:: RECORDS FOR THE TASK

(* ===== verification/GateBoard.v ===== *)
(** * A board on which the M9 gate passes

    A host that answers the gate as a board does that shows its display: a prompt for a
    newline, and for a command the text of the repository's own tests of the parsers, with
    the end mark of the command's token. *)

From S2P Require Import Prelude PyBytes PyStr Utf8 Telemetry Io Session Commands Verdicts Gate ParserTests.

Record board := { b_time : Z; b_inbox : list bytes }.

Definition touch_reply : string := touch_line "0x5d" "10" "7" "0" "0" +:+ nl.

Definition signature (phase : string) : string :=
  "MICRONUX:M9:FB-SHA256 phase=" +:+ phase +:+ " sha256=" +:+ str_join "" (replicate 64 "a") +:+ nl.

Definition snapshot_reply : string :=
  phase_block "SNAPSHOT-A-PREHASH" 100 [] +:+ signature "snapshot-a" +:+ phase_block "SNAPSHOT-A-POSTHASH" 101 [] +:+
  scanout_line 99 100 [] +:+
  phase_block "SNAPSHOT-B-PREHASH" 102 [] +:+ signature "snapshot-b" +:+ phase_block "SNAPSHOT-B-POSTHASH" 103 [] +:+
  scanout_line 101 102 [] +:+
  hardware_ownership +:+ touch_reply +:+ hardware_runtime +:+ nl.

(** What the board prints for the text it is sent. *)
Definition answer (text : string) : string :=
  match str_find ":BEGIN;" text 0 with
  | Some i =>
      let token := str_drop 5 (str_take i text) in
      (if contains "_SNAPSHOT_" token then snapshot_reply else touch_reply) +:+ token +:+ ":END:0" +:+ nl
  | None => nl +:+ "/ # "
  end.

Definition answering_board : host board := {|
  h_monotonic_ns b := (b_time b, b);
  h_sleep t b := {| b_time := b_time b + Z.max 0 t; b_inbox := b_inbox b |};
  h_open _ b := (Ok 0, b);
  h_reset_input_buffer _ b := (Ok tt, b);
  h_reset_output_buffer _ b := (Ok tt, b);
  h_in_waiting _ b := (Ok 0, b);
  h_read _ _ b := (Ok (default [] (head (b_inbox b))), {| b_time := b_time b + ms 50; b_inbox := tail (b_inbox b) |});
  h_write _ data b := (Ok (blen data), {| b_time := b_time b; b_inbox := b_inbox b ++ [encode (answer (chars data))] |});
  h_flush _ b := (Ok tt, b);
  h_set_dtr _ _ b := (Ok tt, b);
  h_set_rts _ _ b := (Ok tt, b);
  h_cancel_read _ b := (Ok tt, b);
  h_cancel_write _ b := (Ok tt, b);
  h_close _ b := (Ok tt, b);
  h_run _ b := (Ok 0, b);
  h_make_parent _ b := (Ok tt, b);
  h_write_text _ _ b := (Ok tt, b);
|}.

Definition board_start : st board := mkSt {| b_time := 0; b_inbox := [] |} "" "".

#[global, refine] Instance board_timed : TimedHost answering_board := {| clock := b_time; tick := ms 50 |}.
Proof. all: intros; cbn; unfold ms, seconds; lia. Defined.

Lemma board_enough : enough answering_board sample_fuel.
Proof. apply Z.leb_le. by_compute. Qed.

(** The snapshot passes, on every level of the gate: the exit code is 0. *)
Example snapshot_passes :
  (λ o, (o.1, contains "MICRONUX:M9:SNAPSHOT:CAPTURED " (stdout o.2))) <$>
    main answering_board sample_environment sample_fuel (sample_arguments Snapshot) no_artifacts board_start
  = Some (Ok 0, true).
Proof. by_compute. Qed.
(** ** Cold patch *)

Definition required_cold_patch : list string :=
  ["MICRONUX_DISPLAY_HANDOFF_V3_SIZE 0xc0"; "MICRONUX_DISPLAY_V3_REQUIRED_FLAGS 0x00003fff";
    "MICRONUX_DISPLAY_COLD_RESET_ASSERT_COMMAND 0x11"; "MICRONUX_DISPLAY_COLD_RESET_PREPARE_COMMAND 0x13";
    "MICRONUX_DISPLAY_COLD_REVEAL_COMMAND 0x17"; "MICRONUX_DISPLAY_COLD_PWM_ZERO_SETTLE_MS 100";
    "MICRONUX_DISPLAY_COLD_PANEL_PAYLOAD_CRC32 0xcea07f9b"; "u32 display_control_reset_assert_command;";
    "u32 display_control_reset_prepare_command;"; "u32 display_control_reveal_command;";
    "u32 pwm_zero_settle_ms;"; "u32 panel_payload_crc32;"; "MICRONUX_DISPLAY_STATE_PROBED_QUIESCENT";
    "state=REJECTED_NO_WRITES"; "state=PROBED_QUIESCENT abi=3 size=0x00c0 flags=0x00003fff";
    "payload-crc=cea07f9b"; "commands=acked pwm-zero-write=acked reset-prepare-write=acked";
    "pwm-zero-settle=elapsed reset-assert-write=acked reset-hold=elapsed";
    "dsi-module-reset=asserted dphy-clocks=off ldo-control=off"; "gdma-reset=asserted clocks=off";
    "descriptor-sd-dma-overlap"; (sh "of_property_read_bool(pool, `no-map`)")].

Definition required_cold_patch_layout : list string :=
  ["!IS_ALIGNED(handoff->framebuffer_address[i], MICRONUX_COLD_PAGE_SIZE)";
    "!IS_ALIGNED(handoff->dma_descriptor_address, MICRONUX_COLD_PAGE_SIZE)";
    "descriptor_page_end = (u64)handoff->dma_descriptor_address + MICRONUX_COLD_PAGE_SIZE";
    "for (i = 0; i < MICRONUX_COLD_PAGE_SIZE; i++)";
    "handoff->panel_payload_crc32 != MICRONUX_DISPLAY_COLD_PANEL_PAYLOAD_CRC32"].

Definition required_ldo_patch : list string :=
  ["MICRONUX_DISPLAY_STATE_LDO_READY"; "static int micronux_cold_initialize_ldo_stage";
    "micronux_cold_i2c_initialize(dsi)"; "micronux_cold_reissue_quiescent_commands(dsi)";
    "micronux_cold_ldo_enable(dsi, &cal)"; "micronux_cold_i2c_gate(dsi)"; "DEVICE_ATTR_WO(cold_init)";
    "state=LDO_READY ldo-channel=3 ldo-unit=2 voltage-mv=2500"; "i2c0=released-gated";
    "physical-panel-state=unobserved"; "dsi-module-reset=asserted dphy-clocks=off gdma-reset=asserted";
    "retry=reboot-only optical-state=unobserved"].

Definition required_panel_patch : list string :=
  ["MICRONUX_DISPLAY_STATE_PANEL_PROGRAMMED_QUIESCENT"; "MICRONUX_DISPLAY_STATE_FAILED_UNVERIFIED";
    "MICRONUX_DISPLAY_COLD_PHY_TIMEOUT_US 500000"; "MICRONUX_DISPLAY_COLD_PACKET_TIMEOUT_US 100000";
    "MICRONUX_DISPLAY_COLD_PANEL_PARITY_MS 1100"; "MICRONUX_PANEL_FIRMWARE_TOTAL_BYTES 1052";
    "MICRONUX_PANEL_FIRMWARE_RECORDS 204"; "MICRONUX_PANEL_FIRMWARE_PAYLOAD_BYTES 1020";
    "payload_crc != dsi->cold_handoff.panel_payload_crc32"; "crc = crc32_le(~0U, payload, payload_bytes) ^ ~0U";
    "micronux_panel_firmware_request(dsi, &panel)"; "micronux_cold_dsi_enable(dsi)";
    "micronux_cold_release_panel(dsi)"; "micronux_cold_program_panel(dsi, &panel)";
    "micronux_cold_dcs_write(dsi, 0x01, NULL, 0)"; "readl_poll_timeout(dsi->host + DSI_HOST_PHY_STATUS";
    "readl_poll_timeout(dsi->host + DSI_HOST_CMD_PKT_STATUS";
    "state=PANEL_PROGRAMMED_QUIESCENT firmware=validated records=204";
    "bridge=disabled dpi=off gdma-reset=asserted gdma-clocks=off";
    "physical-panel-state=unobserved next=native-scanout";
    "i2c_released = i2c_gated && micronux_cold_i2c_released(dsi)";
    "contained = !pwm_ret && !prepare_ret && !reset_ret && i2c_released && display_blocks && ldo_off";
    (sh "state = `FAILED_UNVERIFIED`"); (sh "retry = `remove-containment-or-reboot`");
    "cold_i2c_released = cold_i2c_off && micronux_cold_i2c_released(dsi)";
    ("cold_contained = !pwm_ret && !prepare_ret && !reset_ret && cold_i2c_released && cold_dsi_off && " +:+
    "cold_ldo_off"); (sh "cold_remove_state = cold_contained ? `QUIESCENT` : `UNVERIFIED`")].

::::

> **WORK ORDER**: Return each line of the records above in which the word "module" occurs.

> **RESULT**:
    "dsi-module-reset=asserted dphy-clocks=off ldo-control=off"; "gdma-reset=asserted clocks=off";
    "physical-panel-state=unobserved"; "dsi-module-reset=asserted dphy-clocks=off gdma-reset=asserted";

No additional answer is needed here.